### DIRECTIONS
Write only the number of lines in the data that include the word "option".

### GIVEN DATA

(** * Bellman-Ford single-source shortest paths (bellmanford.py)

    A shallow embedding of [BellmanFord.singleSourceShortestPath] and of its
    helper [BellmanFord.adjacency], in two layers:

    - a value-level model, in which the weight matrix and the two working
      arrays are lists and a raised exception is a [Raise] outcome;
    - a store-level model ([Module Store]), in which every Python list is an
      object in a heap, the working arrays are allocated and written in
      place, and the function receives a reference to the matrix.

    The store-level model is shown to compute what the value-level model
    computes, and to leave every object that existed before the call as it
    was.

    Edge weights and distances are Python 2 integers ([int] or [long]), which
    never overflow: they are modelled by [Z]. *)

From stdpp Require Import base list sorting gmap.
From Stdlib Require Import ZArith Lia.

(** ** Outcomes and exceptions *)

(** The exceptions the code can raise: [IndexError] and [TypeError] come from
    the Python runtime (subscript out of range, [int + None]);
    [NegativeCycle] is [Exception("Negative cycle found")]. *)
Inductive exn : Type :=
  | IndexError
  | TypeError
  | NegativeCycle.

Inductive outcome (A : Type) : Type :=
  | Ok (a : A)
  | Raise (e : exn).
Arguments Ok {A} a.
Arguments Raise {A} e.

#[global] Instance exn_eq_dec : EqDecision exn.
Proof. solve_decision. Defined.

#[global] Instance outcome_ret : MRet outcome := @Ok.
#[global] Instance outcome_bind : MBind outcome :=
  λ A B f m, match m with Ok a => f a | Raise e => Raise e end.

(** A Python [for x in xs: body] whose body may raise; [s] is the state the
    body updates. *)
Fixpoint for_each {X S : Type} (xs : list X) (body : X → S → outcome S)
    (s : S) : outcome S :=
  match xs with
  | [] => Ok s
  | x :: xs' => s' ← body x s; for_each xs' body s'
  end.

(** ** Python built-ins used by the code *)

(** [sys.maxint] of a 64-bit CPython 2: [2^63 - 1]. Python 2 integers do not
    wrap: [maxint + 1] is a [long], so sums are sums in [Z]. *)
Definition maxint : Z := 9223372036854775807.

(** [range(lo, hi)]. *)
Definition py_range (lo hi : Z) : list Z :=
  (λ k : nat, (lo + Z.of_nat k)%Z) <$> seq 0 (Z.to_nat (hi - lo)).

(** The position a Python subscript [i] denotes in a list of length [n]:
    negative subscripts count from the end. *)
Definition py_index (n : nat) (i : Z) : outcome nat :=
  if decide (0 ≤ i < Z.of_nat n)%Z then Ok (Z.to_nat i)
  else if decide (- Z.of_nat n ≤ i < 0)%Z then Ok (Z.to_nat (i + Z.of_nat n))
  else Raise IndexError.

(** [l[i]] for a subscript that is a loop index of a [range], hence not
    negative. *)
Definition getitem {A : Type} (l : list A) (i : nat) : outcome A :=
  match l !! i with
  | Some a => Ok a
  | None => Raise IndexError
  end.

(** [l[i] = a], same subscripts. *)
Definition setitem {A : Type} (l : list A) (i : nat) (a : A) : outcome (list A) :=
  if decide (i < length l) then Ok (<[i:=a]> l) else Raise IndexError.

(** [d + c] for an integer [d] and a matrix cell [c]: adding [None] to an
    integer is a [TypeError]. *)
Definition py_add (d : Z) (c : option Z) : outcome Z :=
  match c with
  | Some w => Ok (d + w)%Z
  | None => Raise TypeError
  end.

(** ** The value-level model *)

(** A weight matrix: a list of rows, each cell an edge weight or [None]. *)
Abbreviation matrix := (list (list (option Z))).

(** [EVE = -1] and [INFINITY = maxint]. *)
Definition EVE : Z := (-1)%Z.
Definition INFINITY : Z := maxint.

(** Lines 100-101: the body of the loop of [adjacency]. *)
Definition adjacency_step (G : matrix) (v x : nat) (result : list nat)
    : outcome (list nat) :=
  row ← getitem G v;
  c ← getitem row x;
  match c with
  | Some _ => Ok (result ++ [x])
  | None => Ok result
  end.

(** [adjacency(G, v)]: lines 97-103. *)
Definition adjacency (G : matrix) (v : nat) : outcome (list nat) :=
  for_each (seq 0 (length G)) (adjacency_step G v) [].

(** The expression [minDist[v] + weight[v][x]] of lines 81, 82 and 88. *)
Definition candidate (weight : matrix) (minDist : list Z) (v x : nat)
    : outcome Z :=
  dv ← getitem minDist v;
  row ← getitem weight v;
  c ← getitem row x;
  py_add dv c.

(** The test [minDist[x] > minDist[v] + weight[v][x]] of lines 81 and 88. *)
Definition improvable (weight : matrix) (minDist : list Z) (v x : nat)
    : outcome bool :=
  dx ← getitem minDist x;
  s ← candidate weight minDist v x;
  Ok (bool_decide (dx > s)%Z).

(** The two working arrays, [pred] first. *)
Abbreviation arrays := (list Z * list Z)%type.

(** Lines 81-83: the relaxation of one edge [(v, x)]. *)
Definition relax (weight : matrix) (v x : nat) (st : arrays) : outcome arrays :=
  let '(pred, minDist) := st in
  b ← improvable weight minDist v x;
  if b : bool then
    s ← candidate weight minDist v x;
    minDist' ← setitem minDist x s;
    pred' ← setitem pred x (Z.of_nat v);
    Ok (pred', minDist')
  else Ok (pred, minDist).

(** Lines 79-83: one pass over the edge set. *)
Definition relax_pass (weight : matrix) (st : arrays) : outcome arrays :=
  for_each (seq 0 (length weight))
    (λ v st,
       adj ← adjacency weight v;
       for_each adj (λ x st, relax weight v x st) st)
    st.

(** Lines 87-89: the test of one edge in the detection pass. *)
Definition detect (weight : matrix) (v x : nat) (st : arrays) : outcome arrays :=
  b ← improvable weight st.2 v x;
  if b : bool then Raise NegativeCycle else Ok st.

(** Lines 86-89: the detection pass. *)
Definition detect_pass (weight : matrix) (st : arrays) : outcome arrays :=
  for_each (seq 0 (length weight))
    (λ v st,
       adj ← adjacency weight v;
       for_each adj (λ x st, detect weight v x st) st)
    st.

(** The values the outer loop variable [i] of line 78 takes. *)
Definition passes (SIZE : nat) : list Z := py_range 1 (Z.of_nat SIZE - 1).
(** X7. One request calls [login] at most once and the lookup at most once,
    and never [disconnect]: nothing is retried, and a request cannot end
    the shared connection. *)
Theorem check_phone_calls_at_most_once (env : Env) (phone : str) (w : world) :
  ∃ evs, trace (snd (check_phone env phone w)) = trace w ++ evs
         ∧ (count is_login evs ≤ 1)%nat
         ∧ (count is_lookup evs ≤ 1)%nat
         ∧ count is_disconnect evs = 0%nat.
Proof.
  pipeline_cases env phone w; new_events; vm_compute; repeat split; lia.
Qed.

(** X8. A request ends in one of three ways: it returns [{result: s}]; or
    it raises the 500 exception with the fixed text, and then the exception
    that caused it was logged, once, as the last thing the request did,
    with the phone as the caller sent it; or an exception outside
    [Exception] passes through. Apart from that one entry a request logs
    nothing, and no [ValueError] or other [Exception] leaves the handler. *)
Theorem check_phone_answers_and_logs (env : Env) (phone : str) (w : world) :
  ∃ evs, trace (snd (check_phone env phone w)) = trace w ++ evs
    ∧ ( ((∃ s, fst (check_phone env phone w) = Returns (result_dict s))
         ∧ count is_log evs = 0%nat)
      ∨ (fst (check_phone env phone w)
         = Raises (HTTPException 500 MSG_INTERNAL)
         ∧ ∃ evs' e, evs = evs' ++ [EvLog phone e]
                     ∧ count is_log evs' = 0%nat
                     ∧ reaches_except_exception e
                     ∧ fst (_build_result_string env phone w) = Raises e)
      ∨ ((∃ t, fst (check_phone env phone w) = Raises (NonException t))
         ∧ count is_log evs = 0%nat) ).
Proof.
  rewrite (build_result_string_unfold env phone w),
    (get_or_create_client_unfold env w).
  pipeline_cases env phone w; new_events;
    first
      [ left; split; [eexists; reflexivity | reflexivity]
      | right; right; split; [eexists; reflexivity | reflexivity]
      | right; left; split; [reflexivity|];
        match goal with
        | |- ∃ evs' e, [EvLog _ ?x] = _ ∧ _ => exists [], x
        | |- ∃ evs' e, [?a; EvLog _ ?x] = _ ∧ _ => exists [a], x
        | |- ∃ evs' e, [?a; ?b; EvLog _ ?x] = _ ∧ _ => exists [a; b], x
        end;
        split; [reflexivity|]; split; [reflexivity|];
        split; [|reflexivity];
        first [ left; eexists; reflexivity
              | right; eexists _, _; reflexivity ] ].
Qed.

(** X9. A request keeps the handle it finds: with a handle in [_client]
    it calls no [login], makes its lookup (if any) on that handle with the
    normalised phone, and leaves the same handle in [_client] whether the
    lookup returned or raised. *)
Theorem check_phone_keeps_handle
    (env : Env) (phone : str) (w : world) (h : handle) :
  _client w = Some h ->
  _client (snd (check_phone env phone w)) = Some h
  ∧ ∃ evs, trace (snd (check_phone env phone w)) = trace w ++ evs
           ∧ count is_login evs = 0%nat
           ∧ ∀ c p r, EvLookup c p r ∈ evs ->
                      c = h ∧ _normalize_phone phone = Returns p.
Proof.
  intros Hh.
  pipeline_cases env phone w; try congruence;
    (split; [congruence|]); new_events; (split; [reflexivity|]);
    intros c' p' r' Hin; apply list_elem_of_In in Hin; simpl in Hin;
    repeat match goal with
           | H : _ ∨ _ |- _ => destruct H
           | H : False |- _ => destruct H
           | H : EvLookup _ _ _ = EvLookup _ _ _ |- _ =>
             inversion H; subst; clear H
           | H : EvLog _ _ = EvLookup _ _ _ |- _ => discriminate H
           end;
    split; congruence.
Qed.
(** ** Python values returned by [check()] *)

(** The run-time type of a value, as far as [type(result)] and [isinstance]
    can tell. *)
Inductive PyType : Type :=
| Result_t
| Results_t
| ResultSub_t (cls : string)
    (** a proper subclass of [Result] *)
| ResultsSub_t (cls : string)
    (** a proper subclass of [Results] *)
| NoneType
| Other_t (cls : string).

#[global] Instance PyType_eq_dec : EqDecision PyType.
Proof. solve_decision. Defined.

Inductive PyValue : Type :=
| VResult (r : Result)
| VResults (rs : Results)
| VResultSub (cls : string) (r : Result)
| VResultsSub (cls : string) (rs : Results)
| VNone
| VOther (cls : string).

Definition type_ (v : PyValue) : PyType :=
  match v with
  | VResult _ => Result_t
  | VResults _ => Results_t
  | VResultSub cls _ => ResultSub_t cls
  | VResultsSub cls _ => ResultsSub_t cls
  | VNone => NoneType
  | VOther cls => Other_t cls
  end.

(** What [run_plugin] hands to its callers: an object whose type is exactly
    [Result] or exactly [Results]. *)
Inductive Outcome : Type :=
| OResult (r : Result)
| OResults (rs : Results).

Definition value_of (o : Outcome) : PyValue :=
  match o with
  | OResult r => VResult r
  | OResults rs => VResults rs
  end.

(** The test [type(result) in (Result, Results)], returning the value at its
    precise type when it holds. *)
Definition as_outcome (v : PyValue) : option Outcome :=
  match v with
  | VResult r => Some (OResult r)
  | VResults rs => Some (OResults rs)
  | _ => None
  end.

(** The results an outcome contributes when it is added to a collection. *)
Definition outcome_results (o : Outcome) : Results :=
  match o with
  | OResult r => [r]
  | OResults rs => rs
  end.

(** Modelled from the spec: the fault of reading [severity] from a Results,
    which has no such attribute (the class is not among the sources). *)
Definition AttributeError_severity : PyExc :=
  mkExc "AttributeError" "'Results' object has no attribute 'severity'".

(** [result.severity]: an attribute of a Result, absent from a Results. *)
Definition get_severity (o : Outcome) : Eng Severity :=
  match o with
  | OResult r => mret (severity r)
  | OResults _ => raise AttributeError_severity
  end.

(** ** Plugins *)

(** How one invocation of [check()] ends. *)
Inductive CheckOutcome : Type :=
| Returns (v : PyValue)
| Raises (e : PyExc).

(** A plugin object.  The classes of plugins are not among the sources.
    Modelled from the spec: a plugin "exposes [check() -> outcome], a
    [requires] set of service names (possibly empty), and identity metadata
    (originating module/source name, class/check name)"; a ServiceCheckable
    one "additionally exposes a [service_name]".  So [service_name] is [Some]
    exactly for the instances of [ipahealthcheck.meta.services.ServiceCheck]. *)
Record Plugin : Type := mkPlugin {
  plugin_id : PluginId;
  module_name : string;        (** [plugin.__module__] *)
  class_name : string;         (** [plugin.__class__.__name__] *)
  service_name : option string;
  requires : list string;      (** [plugin.requires] *)
  check : CheckOutcome         (** what [plugin.check()] does *)
}.

Definition isinstance_ServiceCheck (plugin : Plugin) : bool :=
  bool_decide (is_Some (service_name plugin)).

(** [Result(plugin, severity, msg=..., exception=...)] *)
Definition Result_new (plugin : Plugin) (sev : Severity)
    (msg exception : option string) : Result :=
  mkResult (plugin_id plugin) sev msg exception.

(** ** [run_plugin] (lines 34-44) *)

Definition call_check (plugin : Plugin) : Eng PyValue :=
  emit (EvCheck (plugin_id plugin));;
  match check plugin with
  | Returns v => mret v
  | Raises e => raise e
  end.

(** The second argument is whatever the caller passes: the default [()] in
    phase 1, the set of available services in phase 2. *)
Definition run_plugin {A : Type} (plugin : Plugin) (available : A)
    : Eng Outcome :=
  try_except
    (result ← call_check plugin;
     match as_outcome result with
     | Some o => mret o
     | None =>
         (* Treat no result as success *)
         mret (OResult (Result_new plugin SUCCESS None None))
     end)
    (λ e,
       emit (EvDebugException e);;
       text ← py_str e;
       mret (OResult (Result_new plugin CRITICAL None (Some text)))).

(** The exception that leaves [run_plugin] when [check()] raises [e], if one
    does: [e] itself when line 40 does not catch it, what [str(e)] raises at
    line 42 when it does. *)
Definition escaping (e : PyExc) : option PyExc :=
  if exc_is_Exception e then exc_str_raises e else Some e.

### ANSWER TO THIS EXERCISE
6